|
Edited on Sat May-24-08 02:53 PM by kenny blankenship
and a few things have changed since her first mention of it, that help to explain why this time is different.
1) It's now very late in the game and she's lost. She's also shown herself to be a very sore loser. Pundits speak openly and plainly about her pursuing a spoiling strategy out of revenge. Inappropriate references to one's opponent maybe getting assassinated just SOUND DIFFERENT coming from a failed candidate who's not taking defeat well. The world took notice this time.
2) The last Kennedy brother's health has taken a very bad turn. People are reacting to the news as if he's already passed on. The feelings of all Democrats towards the Kennedy family are extraordinarily sensitive right now. Crass remarks about Robert Kennedy's assassination as a historical precedent for "game changing" events in primary contests ARE GOING TO GRATE ON RAW NERVES. The world noticed her this time.
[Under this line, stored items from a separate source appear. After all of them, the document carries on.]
(** The table of a database after a row-wise update that keeps id and
    token: the constraints hold, and the token of the updated row finds
    it. *)
Lemma updated_table db app u :
  constraints_ok (applications db) = true ->
  In app (applications db) ->
  keeps_keys u ->
  let rows' :=
    map (fun a => if Application.id a =? Application.id app
                  then storage.set u a else a) (applications db) in
  constraints_ok rows' = true
  /\ hd_error
       (filter (fun a => String.eqb (Application.applicantToken a)
                                    (Application.applicantToken app)) rows')
     = Some (storage.set u app)
  /\ forall token,
       token <> Application.applicantToken app ->
       filter (fun a => String.eqb (Application.applicantToken a) token) rows'
       = filter (fun a => String.eqb (Application.applicantToken a) token)
                (applications db).
Proof.
  intros Hok Hin Hk rows'. split; [|split].
  - unfold rows'. now rewrite constraints_ok_update.
  - unfold rows'. apply find_after_update; [|
      |reflexivity].
    + intros a. simpl. destruct Hk as [_ Ht]. now rewrite Ht.
    + pose proof (token_finds_row db app Hok Hin) as H. now read_row H.
  - intros token Hne. unfold rows'. apply other_token_after_update; [assumption|].
    intros a Ha Hid Htok.
    assert (a = app) as ->.
    { pose proof (distinct_filter_key Application.id Z.eqb Z.eqb_eq _ app
                    (constraints_ok_ids _ Hok) Hin) as Hf.
      assert (In a (filter (fun x => Application.id x =? Application.id app)
                           (applications db))) as Hin'.
      { apply filter_In. split; [assumption|]. now apply Z.eqb_eq. }
      rewrite Hf in Hin'. destruct Hin' as [<-|[]]. reflexivity. }
    now apply Hne.
Qed.

(** ** How the applicant's routes compose *)

(** X1.  Once an application is submitted it cannot be edited: after a
    submission by token, every [PATCH] by the same token is answered 403
    and changes nothing. *)
Theorem submit_then_update_is_refused db token now app :
  constraints_ok (applications db) = true ->
  storage.getApplicationByToken token db = (Value (Some app), db) ->
  exists db' a',
    applications_submitByToken token now db
    = (Value (json 200 (applicationJson (Some a'))), db')
    /\ forall body now',
         applications_updateByToken token body now' db'
         = (Value (json 403 (messageJson "Cannot edit submitted application")),
            db').
Proof.
  intros Hok Hget.
  destruct (submitByToken_run db token now app Hok Hget)
    as (db' & ev & Hrun & Hfind & _).
  exists db'. eexists. split; [exact Hrun|].
  intros body now'.
  unfold applications_updateByToken, bind at 1. rewrite Hfind.
  destruct (calculation db app) as [[r c] v]. reflexivity.
Qed.

Lemma submitByToken_effect db token now app :
  constraints_ok (applications db) = true ->
  storage.getApplicationByToken token db = (Value (Some app), db) ->
  let a' :=
    storage.set
      (storage.with_updatedAt (submission (calculation db app) now) now) app in
  exists db',
    applications_submitByToken token now db
    = (Value (json 200 (applicationJson (Some a'))), db')
    /\ constraints_ok (applications db') = true
    /\ storage.getApplicationByToken token db' = (Value (Some a'), db')
    /\ (forall t, t <> token ->
                  fst (storage.getApplicationByToken t db')
                  = fst (storage.getApplicationByToken t db))
    /\ users db' = users db
    /\ programs db' = programs db
    /\ incomeLimits db' = incomeLimits db
    /\ documents db' = documents db
    /\ activityEvents db'
       = activityEvents db
         ++ [ActivityEvent.mk (activity_events_id_seq db) (Application.id app)
               "System"
               ("Application submitted. System calculation: "
                  ++ fst (fst (calculation db app)))%string
               None (Some now)].
Proof.
  intros Hok Hget a'.
  destruct (getApplicationByToken_sound _ _ _ Hget) as [Hin Htok].
  destruct (updated_table db app
              (storage.with_updatedAt (submission (calculation db app) now) now)
              Hok Hin
              (with_updatedAt_keeps_keys _ _ (submission_keeps_keys _ _)))
    as (Hok' & Hfind & Hother).
  eexists. split; [apply (submitByToken_db db token now app Hok Hget)|].
  cbn [applications users programs incomeLimits documents activityEvents
       with_activityEvents with_applications].
  split; [exact Hok'|]. split; [|split; [|repeat split]].
  - unfold storage.getApplicationByToken, select.
    cbn [applications with_activityEvents with_applications].
    rewrite <- Htok. now rewrite Hfind.
  - intros t Hne. unfold storage.getApplicationByToken, select.
    cbn [applications with_activityEvents with_applications fst].
    rewrite Hother; [reflexivity|]. now rewrite Htok.
Qed.

Lemma calculation_after_submission db db1 calc now a :
  incomeLimits db1 = incomeLimits db ->
  calculation db1
    (storage.set (storage.with_updatedAt (submission calc now) now) a)
  = calculation db a.
Proof.
  intros Hlim. destruct calc as [[r c] v]. unfold calculation.
  now rewrite Hlim.
Qed.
3) Hillary Clinton has been openly fishing for votes in some strange waters of late. Her surrogates are now fixtures on FOX News. She gives an interview with Bill O'Fascist. Hubby goes on the Limbaugh show. Limbaugh appeals to listeners to vote for Hillary. Patrick Buchanan embraces her as the last best hope for white people. She begins to tout Karl Rove as a supportive ally. These are places where Democrats don't go and audiences they generally refrain from soliciting. Hillary sweeps the hills of Kentucky and W. Virginia and touts her connection to lower class whites there and around the country as something Obama will just never share for obvious reasons. Voters there confide to reporters' microphones and cameras that they'll never vote for a black man and tell pollsters they'll vote for McCain instead. Hillary doesn't dissociate herself from these plainspoken racists. Political people talk openly of her pursuing racially bigoted votes and using them against the Democratic Party as a crowbar to pry the nomination away from Obama. Then, once again, in justifying her continued campaigning she alludes to the possibility that Barack Obama could, you know, meet with an untimely end let's say, before the nominating Convention. She's said something nearly identical to this before, but with the recent history of the race becoming more overtly racial, it just sounds different this time, it sticks out; and on the third stroke the world finally NOTICES her talking about assassination of her opponent - always a taboo in politics.
People can conclude different things about Hillary and her true intentions, but there's no escaping the fact the world RECEIVED that message from her, and drew its breath in in horror. The world did not leap to the conclusion that there was something awful in her remarks, it was pushed there by her repetition of them in an increasingly ugly contest with sharpening racial overtones.